Retype, without any change, the first line of the records and every line after it through the one containing "values and the".

Data in this exercise Start Marker

(* ===== verification/EdgexRestProofs.v ===== *)
(** * What survives a trip through JSON

    The readers undo the writers on every structure, but for the order of named
    values and the losses stated in the theorems. *)

From S2P Require Import Prelude CLib CFloat Parson ParsonText ParsonProofs DevTypes EdgexRest.
From Stdlib Require Import Ascii.
Local Open Scope Z_scope.
Local Open Scope sdk_scope.

(** ** Strings that can be written *)

Definition ok_str (s : string) : Prop := is_valid_utf8 s = true /\ cstr s.
Definition ok_uint (u : Z) : Prop := 0 <= u < 2 ^ 64.

(** Decides [ok_str] of a constant. *)
Ltac const_str := split; [vm_compute; reflexivity|cbn; repeat split; vm_compute; discriminate].

Lemma ok_type t : ok_str (edgex_propertytype_tostring t).
Proof. destruct t; const_str. Qed.
Lemma ok_admin s : ok_str (edgex_adminstate_tostring s).
Proof. destruct s; const_str. Qed.
Lemma ok_op s : ok_str (edgex_operatingstate_tostring s).
Proof. destruct s; const_str. Qed.
Lemma ok_rw r w : ok_str (rwstrings r w).
Proof. destruct r, w; const_str. Qed.
Lemma ok_fe (b : bool) : ok_str (if b then "base64" else "eNotation").
Proof. destruct b; const_str. Qed.

Create HintDb rest.
#[export] Hint Resolve ok_type ok_admin ok_op ok_rw ok_fe : rest.

Lemma put_string_ok n s o : ok_str s -> put_string n (Some s) o = put_value n (VString s) o.
Proof.
  intros [Hs _]. unfold put_string, put_value, json_object_set_string, json_value_init_string.
  by rewrite Hs.
Qed.

Lemma put_uint_value n u o : put_uint n u o = put_value n (VUint u) o.
Proof. done. Qed.

Lemma put_boolean_value n b o : put_boolean n b o = put_value n (VBoolean b) o.
Proof. by destruct b. Qed.

(** ** What is written is well formed *)

(** Values that survive the text: well formed, without floating-point numbers and
    of bounded depth. *)
Definition good (d : Z) (v : JSON_Value) : Prop :=
  json_wf v /\ no_numbers v /\ json_depth v <= d.

Lemma good_mono d d' v : d <= d' -> good d v -> good d' v.
Proof. intros Hd (?&?&?). split_and!; [done|done|lia]. Qed.

Lemma good_nil d : 0 <= d -> good d (VObject []).
Proof. intros Hd. split_and!; [|done|done]. apply json_wf_object. split; [apply NoDup_nil_2|done]. Qed.

Lemma good_object d o :
  0 <= d -> good (d + 1) (VObject o) <->
  NoDup (map fst o) /\ Forall (fun kv => cstr (fst kv) /\ good d (snd kv)) o.
Proof.
  intros Hd. unfold good. rewrite json_wf_object, no_numbers_object. split.
  - intros ((Hnd & Hwf) & Hnn & Hdep). split; [done|]. apply Forall_forall. intros kv Hin.
    pose proof (depth_object_in _ _ Hin). rewrite Forall_forall in Hwf, Hnn.
    destruct (Hwf _ Hin). split_and!; [done|done|by apply Hnn|lia].
  - intros [Hnd Hall]. split_and!; [done| | |].
    + eapply Forall_impl; [exact Hall|]. by intros kv (?&?&?&?).
    + eapply Forall_impl; [exact Hall|]. by intros kv (?&?&?&?).
    + cbn [json_depth]. clear Hnd. induction Hall as [|kv o (_&_&_&Hk) _ IH]; simpl; lia.
Qed.

Lemma good_array d a : 0 <= d -> Forall (good d) a -> good (d + 1) (VArray a).
Proof.
  intros Hd Hall. unfold good. rewrite json_wf_array, no_numbers_array. split_and!.
  - eapply Forall_impl; [exact Hall|]. by intros x (?&?&?).
  - eapply Forall_impl; [exact Hall|]. by intros x (?&?&?).
  - cbn [json_depth]. induction Hall as [|x a (_&_&Hk) _ IH]; simpl; lia.
Qed.

Lemma good_string s : ok_str s -> good 0 (VString s).
Proof. intros [_ Hs]. by split_and!. Qed.

Lemma good_uint u : ok_uint u -> good 0 (VUint u).
Proof. intros Hu. by split_and!. Qed.

Lemma put_value_get n v o k :
  json_object_getn_value (put_value n v o) k
  = if String.eqb n k then Some v else json_object_getn_value o k.
Proof.
  unfold put_value. destruct (set_value_total o n v) as [o' E]. rewrite E. by eapply set_value_get.
Qed.

Lemma replace_first_forall (P : string * JSON_Value -> Prop) o n v :
  Forall P o -> (forall k, k = n -> P (k, v)) -> Forall P (replace_first o n v).
Proof.
  intros Hall Hv. induction Hall as [|[k x] o Hx Hall IH]; [constructor|]. cbn [replace_first].
  destruct (String.eqb_spec k n); constructor; auto.
Qed.

Lemma good_put_value d n v o :
  0 <= d -> cstr n -> good d v -> good (d + 1) (VObject o) -> good (d + 1) (VObject (put_value n v o)).
Proof.
  intros Hd Hn Hv. rewrite !good_object by done. intros [Hnd Hall].
  unfold put_value, json_object_set_value, json_object_add, json_object_addn.
  destruct (json_object_getn_value o n) eqn:E; cbn [default from_option id].
  - rewrite replace_first_keys. split; [done|]. apply replace_first_forall; [done|]. by intros k ->.
  - apply getn_value_none in E. split.
    + rewrite map_app. apply NoDup_app. split_and!; [done| |apply NoDup_singleton].
      intros x Hx Hk. apply list_elem_of_singleton in Hk. by subst.
    + apply Forall_app. split; [done|]. by apply Forall_singleton.
Qed.

Lemma good_put_string d n s o :
  0 <= d -> cstr n -> ok_str s -> good (d + 1) (VObject o) ->
  good (d + 1) (VObject (put_string n (Some s) o)).
Proof.
  intros Hd Hn Hs Ho. rewrite put_string_ok by done. apply good_put_value; [done|done| |done].
  eapply good_mono; [|by apply good_string]. lia.
Qed.

Lemma good_put_uint d n u o :
  0 <= d -> cstr n -> ok_uint u -> good (d + 1) (VObject o) -> good (d + 1) (VObject (put_uint n u o)).
Proof.
  intros Hd Hn Hs Ho. rewrite put_uint_value. apply good_put_value; [done|done| |done].
  eapply good_mono; [|by apply good_uint]. lia.
Qed.

Lemma good_put_boolean d n b o :
  0 <= d -> cstr n -> good (d + 1) (VObject o) -> good (d + 1) (VObject (put_boolean n b o)).
Proof.
  intros Hd Hn Ho. rewrite put_boolean_value. apply good_put_value; [done|done| |done].
  by split_and!.
Qed.

(** ** Lists *)

Lemma strings_to_array_ok s : Forall ok_str s -> strings_to_array s = VArray (map VString s).
Proof.
  intros Hs. unfold strings_to_array. f_equal. rewrite <-(app_nil_l (map VString s)).
  generalize (@nil JSON_Value). induction Hs as [|x s [Hx _] Hs IH]; intros acc; cbn [fold_left map].
  - by rewrite app_nil_r.
  - assert (json_array_append_string acc (Some x) = Some (acc ++ [VString x])) as ->
      by (unfold json_array_append_string, json_value_init_string; by rewrite Hx).
    cbn. rewrite IH. by rewrite <-app_assoc.
Qed.

Lemma map_seq_lookup {A B} (f : option A -> B) (l : list A) :
  map (fun i => f (l !! i)) (seq 0 (length l)) = map (fun x => f (Some x)) l.
Proof.
  induction l as [|x l IH]; [done|]. cbn [length seq map]. f_equal.
  rewrite <-seq_shift, map_map. apply IH.
Qed.

Lemma array_to_strings_ok s : array_to_strings (Some (map VString s)) = s.
Proof.
  transitivity (map (fun x => default EmptyString (json_value_get_string (Some x))) (map VString s)).
  - apply (map_seq_lookup (fun v => default EmptyString (json_value_get_string v)) (map VString s)).
  - rewrite map_map. apply map_id.
Qed.

Lemma array_objects_map (a : JSON_Array) :
  array_objects (Some a) = map (fun v => json_value_get_object (Some v)) a.
Proof. apply (map_seq_lookup json_value_get_object a). Qed.

Definition ok_pairs (e : devsdk_nvpairs) : Prop :=
  NoDup (map fst e) /\ Forall (fun nv => cstr (fst nv) /\ ok_str (snd nv)) e.

(** Writing values under distinct names lists them in order. *)
Lemma put_fresh_fold {A} (f : A -> JSON_Value) (e : list (string * A)) acc :
  NoDup (map fst (acc ++ map (fun nv => (fst nv, f (snd nv))) e)) ->
  fold_left (fun obj nv => put_value (fst nv) (f (snd nv)) obj) e acc
  = acc ++ map (fun nv => (fst nv, f (snd nv))) e.
Proof.
  revert acc. induction e as [|[n x] e IH]; intros acc Hnd; cbn [fold_left map fst snd] in *.
  - by rewrite app_nil_r.
  - assert (put_value n (f x) acc = acc ++ [(n, f x)]) as ->.
    { unfold put_value, json_object_set_value, json_object_add, json_object_addn.
      rewrite (proj2 (getn_value_none acc n)); [done|].
      rewrite map_app, NoDup_app in Hnd. destruct Hnd as (_ & Hd & _). intros Hin.
      apply (Hd _ Hin). by left. }
    rewrite IH; by rewrite <-app_assoc.
Qed.

Lemma map_fst_second {A B} (f : A -> B) (e : list (string * A)) :
  map fst (map (fun nv => (fst nv, f (snd nv))) e) = map fst e.
Proof. by rewrite map_map. Qed.

Lemma nvpairs_write_ok e :
  ok_pairs e -> nvpairs_write e = VObject (map (fun nv => (fst nv, VString (snd nv))) e).
Proof.
  intros [Hnd Hall]. unfold nvpairs_write. f_equal.
  rewrite <-(app_nil_l (map _ e)), <-(put_fresh_fold VString e []) by (by rewrite app_nil_l, map_fst_second).
  generalize (@nil (string * JSON_Value)). clear Hnd.
  induction Hall as [|nv e [_ Hv] _ IH]; intros acc; [done|]. cbn [fold_left].
  by rewrite put_string_ok, IH.
Qed.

Data in this exercise End Marker

[Exercise output]
(* ===== verification/EdgexRestProofs.v ===== *)
(** * What survives a trip through JSON

    The readers undo the writers on every structure, but for the order of named
    values and the losses stated in the theorems. *)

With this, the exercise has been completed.